*Problem:* Extract, without alteration, each line from the start of the listing to the line bearing "- intros j y c Hy Hc k. pose proof (borrow_bounds".

· · ·

Lemma borrow_pass_1 x : limbs (2 ^ 26 - 1) x -> nearly_plain (wrap_around 19 (steps borrow_units 0 x 0)).
Proof.
  intros [Hl Hx]. destruct (steps_inv borrow_units (fun c => -3 <= c <= 0) (fun _ x => Z.abs x <= 2 ^ 26 - 1)
    (fun _ y => 0 <= y <= 2 ^ 26 - 1) 0 x 0) as [Hr Ho]; [| |lia|].
  - intros j y c Hy Hc k. pose proof (borrow_bounds j (y + c) 3 ltac:(lia) ltac:(lia)) as H. fold k in H.
    pose proof (pow_width_bounds j). cbv zeta in H. lia.
  - intros j y Hj. by eapply (Forall_lookup_1 _ _ _ _ Hx).
  - pose proof (steps_length borrow_units 0 x 0) as Hlen. destruct (steps _ _ _ _) as [[|r0 r] o]; cbn [fst snd] in *; [simpl in *; lia|].
    exists (r0 + 19 * o), r. split; [done|]. split; [simpl in *; lia|].
    specialize (Hr 0%nat r0 eq_refl) as H0. split; [simpl in *; lia|].
    apply Forall_lookup_2. intros j y Hj. by apply (Hr (S j)).
Qed.

Lemma borrow_pass_2 x : nearly_plain x -> plain (wrap_around 19 (steps borrow_units 0 x 0)).
Proof.
  intros (x0 & xs & -> & Hl & Hx0 & Hxs). cbn [steps]. rewrite Z.add_0_r.
  pose proof (borrow_bounds 0 x0 1 ltac:(lia) ltac:(lia)) as Hb. cbv zeta in Hb. change (width 0) with 26 in *.
  set (k := borrow_units 26 x0) in *.
  destruct (steps_inv borrow_units (fun c => k <= c <= 0) (fun _ x => 0 <= x <= 2 ^ 26 - 1)
    (fun _ y => 0 <= y <= 2 ^ 26 - 1) 1 xs k) as [Hr Ho]; [| |lia|].
  - intros j y c Hy Hc k'. pose proof (borrow_bounds j (y + c) 1 ltac:(lia) ltac:(lia)) as H. fold k' in H.
    pose proof (pow_width_bounds j). cbv zeta in H. lia.
  - intros j y Hj. by eapply (Forall_lookup_1 _ _ _ _ Hxs).
  - pose proof (steps_length borrow_units 1 xs k) as Hlen. destruct (steps _ _ _ _) as [r o]; cbn [fst snd] in *.
    split; [simpl; lia|]. constructor; [cbn [fst snd]; lia|].
    apply Forall_lookup_2. intros j y Hj. by apply (Hr j).
Qed.

Lemma carry_bounds i a n : 0 <= a < (n + 1) * 2 ^ width i ->
  let k := carry_units (width i) a in 0 <= k <= n /\ 0 <= a - k * 2 ^ width i < 2 ^ width i.
Proof.
  intros Ha. unfold carry_units. cbv zeta. pose proof (pow_width_bounds i) as Hw.
  pose proof (Z.div_mod a (2 ^ width i) ltac:(lia)). pose proof (Z.mod_pos_bound a (2 ^ width i) ltac:(lia)).
  pose proof (Z.div_pos a (2 ^ width i) ltac:(lia) ltac:(lia)).
  pose proof (Z.div_lt_upper_bound a (2 ^ width i) (n + 1) ltac:(lia) ltac:(lia)). lia.
Qed.

Lemma carry_pass_1 x : plain x -> nearly_digits (wrap_around 19 (steps carry_units 0 x 0)).
Proof.
  intros [Hl Hx]. destruct (steps_inv carry_units (fun c => 0 <= c <= 2) (fun _ x => 0 <= x <= 2 ^ 26 - 1)
    (fun i y => 0 <= y < 2 ^ width i) 0 x 0) as [Hr Ho]; [| |lia|].
  - intros j y c Hy Hc k. pose proof (pow_width_bounds j).
    pose proof (carry_bounds j (y + c) 2 ltac:(lia)) as H'. fold k in H'. cbv zeta in H'. lia.
  - intros j y Hj. by eapply (Forall_lookup_1 _ _ _ _ Hx).
  - pose proof (steps_length carry_units 0 x 0) as Hlen. destruct (steps _ _ _ _) as [[|r0 r] o]; cbn [fst snd] in *; [simpl in *; lia|].
    exists (r0 + 19 * o), r. split; [done|]. split; [simpl in *; lia|].
    specialize (Hr 0%nat r0 eq_refl) as H0. change (width (0 + 0)) with 26 in H0. split; [lia|].
    intros i l Hi. by apply (Hr (S i)).
Qed.

Lemma carry_pass_2 x : nearly_digits x -> digits (wrap_around 19 (steps carry_units 0 x 0)).
Proof.
  intros (x0 & xs & -> & Hl & Hx0 & Hxs). cbn [steps]. rewrite Z.add_0_r.
  pose proof (carry_bounds 0 x0 1) as Hb. cbv zeta in Hb. change (width 0) with 26 in *.
  specialize (Hb ltac:(lia)). set (k := carry_units 26 x0) in *.
  destruct (steps_inv carry_units (fun c => 0 <= c <= k) (fun i x => 0 <= x < 2 ^ width i)
    (fun i y => 0 <= y < 2 ^ width i) 1 xs k) as [Hr Ho]; [|done|lia|].
  - intros j y c Hy Hc k'. pose proof (pow_width_bounds j).
    pose proof (carry_bounds j (y + c) c ltac:(nia)) as H'. fold k' in H'. cbv zeta in H'. lia.
  - pose proof (steps_length carry_units 1 xs k) as Hlen. destruct (steps _ _ _ _) as [r o]; cbn [fst snd] in *.
    split; [simpl; lia|]. intros [|i] l; cbn [lookup list_lookup wrap_around fst snd].
    + intros [= <-]. change (width 0) with 26. lia.
    + intros Hi. by apply (Hr i).
Qed.

Lemma nearly_plain_limbs x : nearly_plain x -> limbs (2 ^ 27) x.
Proof.
  intros (x0 & xs & -> & Hl & Hx & Hxs). split; [simpl; lia|]. constructor; [lia|].
  eapply Forall_impl; [exact Hxs|]. intros l Hll. simpl in *. lia.
Qed.
Lemma plain_limbs x : plain x -> limbs (2 ^ 27) x.
Proof. intros [Hl Hx]. split; [done|]. eapply Forall_impl; [exact Hx|]. intros l Hll. simpl in *. lia. Qed.
Lemma nearly_digits_limbs x : nearly_digits x -> limbs (2 ^ 27) x.
Proof.
  intros (x0 & xs & -> & Hl & Hx & Hxs). split; [simpl; lia|]. constructor; [lia|].
  apply Forall_lookup_2. intros i l Hi. pose proof (Hxs i l Hi). pose proof (pow_width_bounds (S i)). lia.
Qed.

(** The third borrow of the first limb finds nothing to do. *)
Lemma borrow_plain x : plain x -> borrow x 0 = x.
Proof.
  intros [Hl Hx]. destruct x as [|a [|b x]]; [done..|].
  apply Forall_cons in Hx as [Ha Hx]. apply Forall_cons in Hx as [Hb _].
  pose proof (borrow_moves [] a b x ltac:(lia) ltac:(lia)) as E. cbv zeta in E. cbn [app length] in E. rewrite E.
  unfold borrow_units. destruct (Z.ltb_spec a 0); [lia|]. by rewrite Z.mul_0_l, Z.sub_0_r, Z.add_0_r.
Qed.

Lemma normalise_spec x : limbs (2 ^ 26 - 1) x -> digits (normalise x) /\ eval (normalise x) == eval x.
Proof.
  intros Hx. pose proof Hx as [Hl _]. unfold normalise. cbv zeta.
  rewrite (borrow_pass_steps x) by (by eapply limbs_weaken; [|exact Hx]).
  pose proof (borrow_pass_1 x Hx) as H1. destruct (pass_value borrow_units x Hl) as [L1 E1].
  set (y1 := wrap_around _ _) in *. rewrite (borrow_pass_steps y1) by (by apply nearly_plain_limbs).
  pose proof (borrow_pass_2 y1 H1) as H2. destruct (pass_value borrow_units y1 L1) as [L2 E2].
  set (y2 := wrap_around 19 (steps borrow_units 0 y1 0)) in *. rewrite borrow_plain by done.
  rewrite (carry_pass_steps y2) by (by apply plain_limbs).
  pose proof (carry_pass_1 y2 H2) as H3. destruct (pass_value carry_units y2 L2) as [L3 E3].
  set (y3 := wrap_around 19 (steps carry_units 0 y2 0)) in *. rewrite carry_pass_steps by (by apply nearly_digits_limbs).
  destruct (pass_value carry_units y3 L3) as [L4 E4]. split; [by apply carry_pass_2|].
  by rewrite E4, E3, E2, E1.
Qed.

(* ------------------------------------------------------------------ *)
(** ** The comparisons *)

(** All ones or zero. *)
Definition m2z (b : bool) : Z := if b then -1 else 0.

Lemma land_m2z a b : Z.land (m2z a) (m2z b) = m2z (a && b).
Proof. by destruct a, b. Qed.

Lemma s32_gte_spec a b : 0 <= a < 2 ^ 31 -> 0 <= b < 2 ^ 31 -> s32_gte a b = m2z (b <=? a).
Proof.
  intros Ha Hb. unfold s32_gte. cbv zeta. rewrite i32_small, Z.shiftr_div_pow2 by lia.
  destruct (Z.leb_spec b a); cbn [m2z].
  - by rewrite Z.div_small by lia.
  - replace ((a - b) / 2 ^ 31) with (-1) by (apply Z.div_unique with (a - b + 2 ^ 31); lia). done.
Qed.

Lemma i32_testbit z j : 0 <= j < 32 -> Z.testbit (i32 z) j = Z.testbit z j.
Proof.
  intros Hj. rewrite <- (Z.mod_pow2_bits_low (i32 z) 32), <- (Z.mod_pow2_bits_low z 32) by lia.
  f_equal. unfold i32. rewrite Zminus_mod_idemp_l. f_equal. lia.
Qed.

(** The upper [n + k] bits, when the upper [n] bits of [a & (a << k)] are set. *)
Lemma fold_bits a k n : 0 < k <= n -> n + k <= 32 ->
  (forall j, 32 - n <= j < 32 -> Z.testbit (Z.land a (i32 (Z.shiftl a k))) j = true) ->
  forall j, 32 - n - k <= j < 32 -> Z.testbit a j = true.
Proof.
  intros Hk Hn H j Hj. destruct (Z.le_gt_cases (32 - n) j).
  - specialize (H j ltac:(lia)). rewrite Z.land_spec in H. by apply andb_true_iff in H as [? _].
  - specialize (H (j + k) ltac:(lia)). rewrite Z.land_spec, i32_testbit, Z.shiftl_spec, Z.add_simpl_r in H by lia.
    by apply andb_true_iff in H as [_ ?].
Qed.

Lemma sign_bit a : - 2 ^ 31 <= a < 2 ^ 31 -> Z.shiftr a 31 = m2z (Z.testbit a 31).
Proof.
  intros Ha. rewrite Z.shiftr_div_pow2 by done. destruct (Z.lt_ge_cases a 0).
  - replace (a / 2 ^ 31) with (-1) by (apply Z.div_unique with (a + 2 ^ 31); lia).
    rewrite <- (Z.mod_pow2_bits_low a 32) by lia.
    replace (a mod 2 ^ 32) with (a + 2 ^ 32) by (apply Z.mod_unique with (-1); lia).
    assert (Z.testbit (a + 2 ^ 32) 31 = true) as ->; [|done].
    apply Z.testbit_true; [done|]. replace ((a + 2 ^ 32) / 2 ^ 31) with 1; [done|].
    apply Z.div_unique with (a + 2 ^ 31); lia.
  - rewrite Z.div_small by lia. by rewrite (testbit_above a 31) by lia.
Qed.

· · ·

*Reply to the task:*
Lemma borrow_pass_1 x : limbs (2 ^ 26 - 1) x -> nearly_plain (wrap_around 19 (steps borrow_units 0 x 0)).
Proof.
  intros [Hl Hx]. destruct (steps_inv borrow_units (fun c => -3 <= c <= 0) (fun _ x => Z.abs x <= 2 ^ 26 - 1)
    (fun _ y => 0 <= y <= 2 ^ 26 - 1) 0 x 0) as [Hr Ho]; [| |lia|].
  - intros j y c Hy Hc k. pose proof (borrow_bounds j (y + c) 3 ltac:(lia) ltac:(lia)) as H. fold k in H.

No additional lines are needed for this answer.